Stored items:
========================================================================

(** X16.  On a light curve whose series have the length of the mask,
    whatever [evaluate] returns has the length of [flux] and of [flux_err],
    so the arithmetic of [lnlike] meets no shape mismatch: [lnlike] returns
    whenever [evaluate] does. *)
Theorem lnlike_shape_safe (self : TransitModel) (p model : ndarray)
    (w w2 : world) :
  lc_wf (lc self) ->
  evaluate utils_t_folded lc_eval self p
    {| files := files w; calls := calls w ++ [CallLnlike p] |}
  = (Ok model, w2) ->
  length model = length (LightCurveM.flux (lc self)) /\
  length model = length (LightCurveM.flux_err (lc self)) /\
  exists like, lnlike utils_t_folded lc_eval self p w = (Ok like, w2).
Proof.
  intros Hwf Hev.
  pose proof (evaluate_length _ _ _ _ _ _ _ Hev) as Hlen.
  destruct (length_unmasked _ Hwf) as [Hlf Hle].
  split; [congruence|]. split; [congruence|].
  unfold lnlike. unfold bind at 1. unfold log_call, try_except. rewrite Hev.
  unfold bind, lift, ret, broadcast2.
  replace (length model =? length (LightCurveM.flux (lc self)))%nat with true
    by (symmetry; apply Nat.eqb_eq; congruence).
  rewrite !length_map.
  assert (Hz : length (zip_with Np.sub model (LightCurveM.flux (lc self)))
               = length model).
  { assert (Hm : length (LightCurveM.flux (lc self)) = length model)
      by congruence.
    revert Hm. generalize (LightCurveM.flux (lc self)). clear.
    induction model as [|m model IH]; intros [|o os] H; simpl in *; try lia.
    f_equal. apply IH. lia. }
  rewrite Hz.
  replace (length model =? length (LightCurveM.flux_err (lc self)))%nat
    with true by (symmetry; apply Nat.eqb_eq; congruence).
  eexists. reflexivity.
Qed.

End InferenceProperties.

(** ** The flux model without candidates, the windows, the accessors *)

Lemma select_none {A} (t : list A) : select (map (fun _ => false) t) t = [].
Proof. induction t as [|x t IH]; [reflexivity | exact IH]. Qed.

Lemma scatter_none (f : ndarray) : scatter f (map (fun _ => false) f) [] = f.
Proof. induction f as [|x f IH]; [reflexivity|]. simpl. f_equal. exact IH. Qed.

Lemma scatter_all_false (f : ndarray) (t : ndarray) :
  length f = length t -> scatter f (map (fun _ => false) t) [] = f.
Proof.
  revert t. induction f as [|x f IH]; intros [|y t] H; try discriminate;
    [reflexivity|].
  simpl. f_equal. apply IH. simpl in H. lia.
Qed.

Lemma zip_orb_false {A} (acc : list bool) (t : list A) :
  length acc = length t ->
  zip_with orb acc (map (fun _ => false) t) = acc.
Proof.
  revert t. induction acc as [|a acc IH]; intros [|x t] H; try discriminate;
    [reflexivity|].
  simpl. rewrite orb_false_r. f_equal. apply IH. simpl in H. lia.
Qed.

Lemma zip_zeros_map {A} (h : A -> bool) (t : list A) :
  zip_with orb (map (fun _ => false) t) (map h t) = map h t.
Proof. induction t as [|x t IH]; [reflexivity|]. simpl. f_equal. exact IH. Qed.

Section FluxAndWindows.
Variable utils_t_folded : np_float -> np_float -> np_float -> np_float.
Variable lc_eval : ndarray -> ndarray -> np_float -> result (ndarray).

========================================================================

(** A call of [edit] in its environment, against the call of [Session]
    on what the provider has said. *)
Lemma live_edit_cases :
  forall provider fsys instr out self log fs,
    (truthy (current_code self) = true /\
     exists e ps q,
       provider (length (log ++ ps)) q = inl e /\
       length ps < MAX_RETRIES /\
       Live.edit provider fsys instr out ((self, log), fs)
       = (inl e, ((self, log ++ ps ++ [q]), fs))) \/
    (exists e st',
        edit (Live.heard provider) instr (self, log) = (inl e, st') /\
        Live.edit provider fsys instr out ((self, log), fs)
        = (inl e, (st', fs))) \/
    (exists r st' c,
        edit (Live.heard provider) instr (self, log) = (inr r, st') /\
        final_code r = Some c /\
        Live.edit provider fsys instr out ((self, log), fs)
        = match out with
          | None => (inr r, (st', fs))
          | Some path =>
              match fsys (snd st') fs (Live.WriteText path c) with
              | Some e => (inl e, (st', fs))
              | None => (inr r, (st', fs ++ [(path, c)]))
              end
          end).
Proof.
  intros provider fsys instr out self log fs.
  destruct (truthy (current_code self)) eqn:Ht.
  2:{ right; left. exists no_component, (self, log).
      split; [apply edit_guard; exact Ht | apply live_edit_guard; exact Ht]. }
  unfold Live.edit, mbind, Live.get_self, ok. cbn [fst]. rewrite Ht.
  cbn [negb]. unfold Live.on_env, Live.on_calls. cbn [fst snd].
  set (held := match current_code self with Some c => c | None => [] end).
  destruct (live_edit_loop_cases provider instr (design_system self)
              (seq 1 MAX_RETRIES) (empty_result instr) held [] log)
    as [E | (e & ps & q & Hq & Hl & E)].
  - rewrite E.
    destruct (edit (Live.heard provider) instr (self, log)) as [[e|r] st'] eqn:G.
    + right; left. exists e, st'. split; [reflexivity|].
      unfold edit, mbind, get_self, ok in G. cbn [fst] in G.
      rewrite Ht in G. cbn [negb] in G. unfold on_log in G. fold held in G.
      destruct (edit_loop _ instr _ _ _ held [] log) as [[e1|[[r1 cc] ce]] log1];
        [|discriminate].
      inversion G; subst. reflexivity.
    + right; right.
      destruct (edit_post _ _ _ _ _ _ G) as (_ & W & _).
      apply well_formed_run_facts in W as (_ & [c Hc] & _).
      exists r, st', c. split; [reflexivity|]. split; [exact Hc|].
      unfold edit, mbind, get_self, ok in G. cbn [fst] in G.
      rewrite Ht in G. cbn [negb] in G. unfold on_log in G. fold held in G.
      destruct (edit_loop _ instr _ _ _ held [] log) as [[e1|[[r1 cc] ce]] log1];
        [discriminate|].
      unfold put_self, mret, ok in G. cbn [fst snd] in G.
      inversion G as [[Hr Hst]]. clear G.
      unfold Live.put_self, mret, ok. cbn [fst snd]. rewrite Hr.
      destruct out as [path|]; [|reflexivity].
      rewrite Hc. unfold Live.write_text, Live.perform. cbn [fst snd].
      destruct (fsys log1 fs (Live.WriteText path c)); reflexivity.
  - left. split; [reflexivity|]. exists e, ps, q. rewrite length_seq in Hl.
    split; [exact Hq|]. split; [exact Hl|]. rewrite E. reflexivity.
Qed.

========================================================================

Required action: Look above for the line containing "destruct (truthy (current_code" and the line containing "[|discriminate].". Transcribe both, with the lines between them, exactly.

Reply to the exercise:
  destruct (truthy (current_code self)) eqn:Ht.
  2:{ right; left. exists no_component, (self, log).
      split; [apply edit_guard; exact Ht | apply live_edit_guard; exact Ht]. }
  unfold Live.edit, mbind, Live.get_self, ok. cbn [fst]. rewrite Ht.
  cbn [negb]. unfold Live.on_env, Live.on_calls. cbn [fst snd].
  set (held := match current_code self with Some c => c | None => [] end).
  destruct (live_edit_loop_cases provider instr (design_system self)
              (seq 1 MAX_RETRIES) (empty_result instr) held [] log)
    as [E | (e & ps & q & Hq & Hl & E)].
  - rewrite E.
    destruct (edit (Live.heard provider) instr (self, log)) as [[e|r] st'] eqn:G.
    + right; left. exists e, st'. split; [reflexivity|].
      unfold edit, mbind, get_self, ok in G. cbn [fst] in G.
      rewrite Ht in G. cbn [negb] in G. unfold on_log in G. fold held in G.
      destruct (edit_loop _ instr _ _ _ held [] log) as [[e1|[[r1 cc] ce]] log1];
        [|discriminate].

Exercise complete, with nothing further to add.